Return each of the entries below precisely as it appears.

[Saved data entries]

▶

(** The same on the texts alone: drop every text equal to the one before
    it. *)
Fixpoint squash (prev : option str) (texts : list str) : list str :=
  match texts with
  | [] => []
  | t :: texts' =>
      if decide (Some t ≠ prev) then t :: squash (Some t) texts'
      else squash prev texts'
  end.

(** No two neighbours of a list are equal. *)
Fixpoint no_repeat (prev : option str) (l : list str) : Prop :=
  match l with
  | [] => True
  | x :: l' => Some x ≠ prev ∧ no_repeat (Some x) l'
  end.

(** ** The address of the server *)

(** [get_tailscale_ip], [TAILSCALE] being
    [shutil.which("tailscale") or "/usr/local/bin/tailscale"]. *)
Definition get_tailscale_ip (TAILSCALE : str) : M str :=
  result ← subprocess_run [TAILSCALE; str_of "ip"; str_of "-4"];
  mret (strip (stdout result)).

(** The call prints the address and a line end. *)
Definition w_tailscale : world :=
  mkWorld (λ _ _, Completed (mkCompleted 0 (str_of "100.64.0.7" ++ [NL]))) [].

(** Two descriptors of the user skill [deploy], and the plugin [toolkit]
    in two versions. *)
Definition fs_twice : scan :=
  let a := str_of "/home/u/.claude/skills/a/SKILL.md" in
  let b := str_of "/home/u/.claude/skills/b/SKILL.md" in
  let v1 := str_of "/home/u/.claude/plugins/cache/market1/toolkit/1.0.0/SKILL.md" in
  let v2 := str_of "/home/u/.claude/plugins/cache/market1/toolkit/2.0.0/SKILL.md" in
  mkScan [a; b] [v1; v2]
    (λ p, if decide (p = a) then Some (skill_md "deploy" "First")
          else if decide (p = b) then Some (skill_md "deploy" "Second")
          else if decide (p = v1) then Some (skill_md "build" "Old build")
          else if decide (p = v2) then Some (skill_md "build" "New build")
          else None).

(** The same files, listed in the opposite order. *)
Definition fs_twice_rev : scan :=
  mkScan (reverse (skills_glob fs_twice)) (reverse (plugins_glob fs_twice))
    (read_text fs_twice).

(** ** Order on text *)

Lemma str_le_refl a : str_le a a = true.
Proof.
  induction a as [|x a IH]; simpl; [done|].
  rewrite N.eqb_refl, IH. by rewrite orb_true_r.
Qed.

Lemma str_le_total a b : str_le a b = false → str_le b a = true.
Proof.
  revert b; induction a as [|x a IH]; intros [|y b]; simpl; try done.
  intros H. apply orb_false_iff in H as [Hlt H].
  apply N.ltb_ge in Hlt.
  destruct (N.eqb_spec x y) as [->|Hne]; simpl in H.
  - rewrite N.eqb_refl, (IH _ H). by rewrite orb_true_r.
  - assert ((y <? x) = true) as -> by (apply N.ltb_lt; lia). done.
Qed.

Lemma str_le_trans a b c :
  str_le a b = true → str_le b c = true → str_le a c = true.
Proof.
  revert b c; induction a as [|x a IH]; intros [|y b] [|z c]; simpl; try done.
  intros H1 H2.
  apply orb_true_iff in H1 as [H1|H1], H2 as [H2|H2].
  - apply N.ltb_lt in H1, H2.
    assert ((x <? z) = true) as -> by (apply N.ltb_lt; lia). done.
  - apply andb_true_iff in H2 as [->%N.eqb_eq _]. by rewrite H1.
  - apply andb_true_iff in H1 as [->%N.eqb_eq _]. by rewrite H2.
  - apply andb_true_iff in H1 as [->%N.eqb_eq H1].
    apply andb_true_iff in H2 as [->%N.eqb_eq H2].
    rewrite N.eqb_refl, (IH _ _ H1 H2). by rewrite orb_true_r.
Qed.

Lemma str_le_antisym a b :
  str_le a b = true → str_le b a = true → a = b.
Proof.
  revert b; induction a as [|x a IH]; intros [|y b]; simpl; try done.
  intros H1 H2.
  apply orb_true_iff in H1 as [H1|H1], H2 as [H2|H2];
    rewrite ?andb_true_iff, ?N.ltb_lt, ?N.eqb_eq in *; try lia.
  destruct H1 as [-> H1], H2 as [_ H2]. f_equal. by apply IH.
Qed.

(** ** The stable sort *)

Section sorted.
Context {A : Type} (f : A → str).

Let le (x y : A) : Prop := str_le (f x) (f y) = true.

Lemma insert_sorted_perm x l : insert_sorted f x l ≡ₚ x :: l.
Proof.
  induction l as [|y l IH]; simpl; [done|].
  destruct (str_le (f x) (f y)); [done|].
  rewrite IH. apply Permutation_swap.
Qed.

◀

### OUTPUT
(** The same on the texts alone: drop every text equal to the one before
    it. *)
Fixpoint squash (prev : option str) (texts : list str) : list str :=
  match texts with
  | [] => []
  | t :: texts' =>
      if decide (Some t ≠ prev) then t :: squash (Some t) texts'
      else squash prev texts'
  end.

(** No two neighbours of a list are equal. *)
Fixpoint no_repeat (prev : option str) (l : list str) : Prop :=
  match l with
  | [] => True
  | x :: l' => Some x ≠ prev ∧ no_repeat (Some x) l'
  end.

(** ** The address of the server *)

(** [get_tailscale_ip], [TAILSCALE] being
    [shutil.which("tailscale") or "/usr/local/bin/tailscale"]. *)
Definition get_tailscale_ip (TAILSCALE : str) : M str :=
  result ← subprocess_run [TAILSCALE; str_of "ip"; str_of "-4"];
  mret (strip (stdout result)).

(** The call prints the address and a line end. *)
Definition w_tailscale : world :=
  mkWorld (λ _ _, Completed (mkCompleted 0 (str_of "100.64.0.7" ++ [NL]))) [].

(** Two descriptors of the user skill [deploy], and the plugin [toolkit]
    in two versions. *)
Definition fs_twice : scan :=
  let a := str_of "/home/u/.claude/skills/a/SKILL.md" in
  let b := str_of "/home/u/.claude/skills/b/SKILL.md" in
  let v1 := str_of "/home/u/.claude/plugins/cache/market1/toolkit/1.0.0/SKILL.md" in
  let v2 := str_of "/home/u/.claude/plugins/cache/market1/toolkit/2.0.0/SKILL.md" in
  mkScan [a; b] [v1; v2]
    (λ p, if decide (p = a) then Some (skill_md "deploy" "First")
          else if decide (p = b) then Some (skill_md "deploy" "Second")
          else if decide (p = v1) then Some (skill_md "build" "Old build")
          else if decide (p = v2) then Some (skill_md "build" "New build")
          else None).

(** The same files, listed in the opposite order. *)
Definition fs_twice_rev : scan :=
  mkScan (reverse (skills_glob fs_twice)) (reverse (plugins_glob fs_twice))
    (read_text fs_twice).

(** ** Order on text *)

Lemma str_le_refl a : str_le a a = true.
Proof.
  induction a as [|x a IH]; simpl; [done|].
  rewrite N.eqb_refl, IH. by rewrite orb_true_r.
Qed.

Lemma str_le_total a b : str_le a b = false → str_le b a = true.
Proof.
  revert b; induction a as [|x a IH]; intros [|y b]; simpl; try done.
  intros H. apply orb_false_iff in H as [Hlt H].
  apply N.ltb_ge in Hlt.
  destruct (N.eqb_spec x y) as [->|Hne]; simpl in H.
  - rewrite N.eqb_refl, (IH _ H). by rewrite orb_true_r.
  - assert ((y <? x) = true) as -> by (apply N.ltb_lt; lia). done.
Qed.

Lemma str_le_trans a b c :
  str_le a b = true → str_le b c = true → str_le a c = true.
Proof.
  revert b c; induction a as [|x a IH]; intros [|y b] [|z c]; simpl; try done.
  intros H1 H2.
  apply orb_true_iff in H1 as [H1|H1], H2 as [H2|H2].
  - apply N.ltb_lt in H1, H2.
    assert ((x <? z) = true) as -> by (apply N.ltb_lt; lia). done.
  - apply andb_true_iff in H2 as [->%N.eqb_eq _]. by rewrite H1.
  - apply andb_true_iff in H1 as [->%N.eqb_eq _]. by rewrite H2.
  - apply andb_true_iff in H1 as [->%N.eqb_eq H1].
    apply andb_true_iff in H2 as [->%N.eqb_eq H2].
    rewrite N.eqb_refl, (IH _ _ H1 H2). by rewrite orb_true_r.
Qed.

Lemma str_le_antisym a b :
  str_le a b = true → str_le b a = true → a = b.
Proof.
  revert b; induction a as [|x a IH]; intros [|y b]; simpl; try done.
  intros H1 H2.
  apply orb_true_iff in H1 as [H1|H1], H2 as [H2|H2];
    rewrite ?andb_true_iff, ?N.ltb_lt, ?N.eqb_eq in *; try lia.
  destruct H1 as [-> H1], H2 as [_ H2]. f_equal. by apply IH.
Qed.

(** ** The stable sort *)

Section sorted.
Context {A : Type} (f : A → str).

Let le (x y : A) : Prop := str_le (f x) (f y) = true.

Lemma insert_sorted_perm x l : insert_sorted f x l ≡ₚ x :: l.
Proof.
  induction l as [|y l IH]; simpl; [done|].
  destruct (str_le (f x) (f y)); [done|].
  rewrite IH. apply Permutation_swap.
Qed.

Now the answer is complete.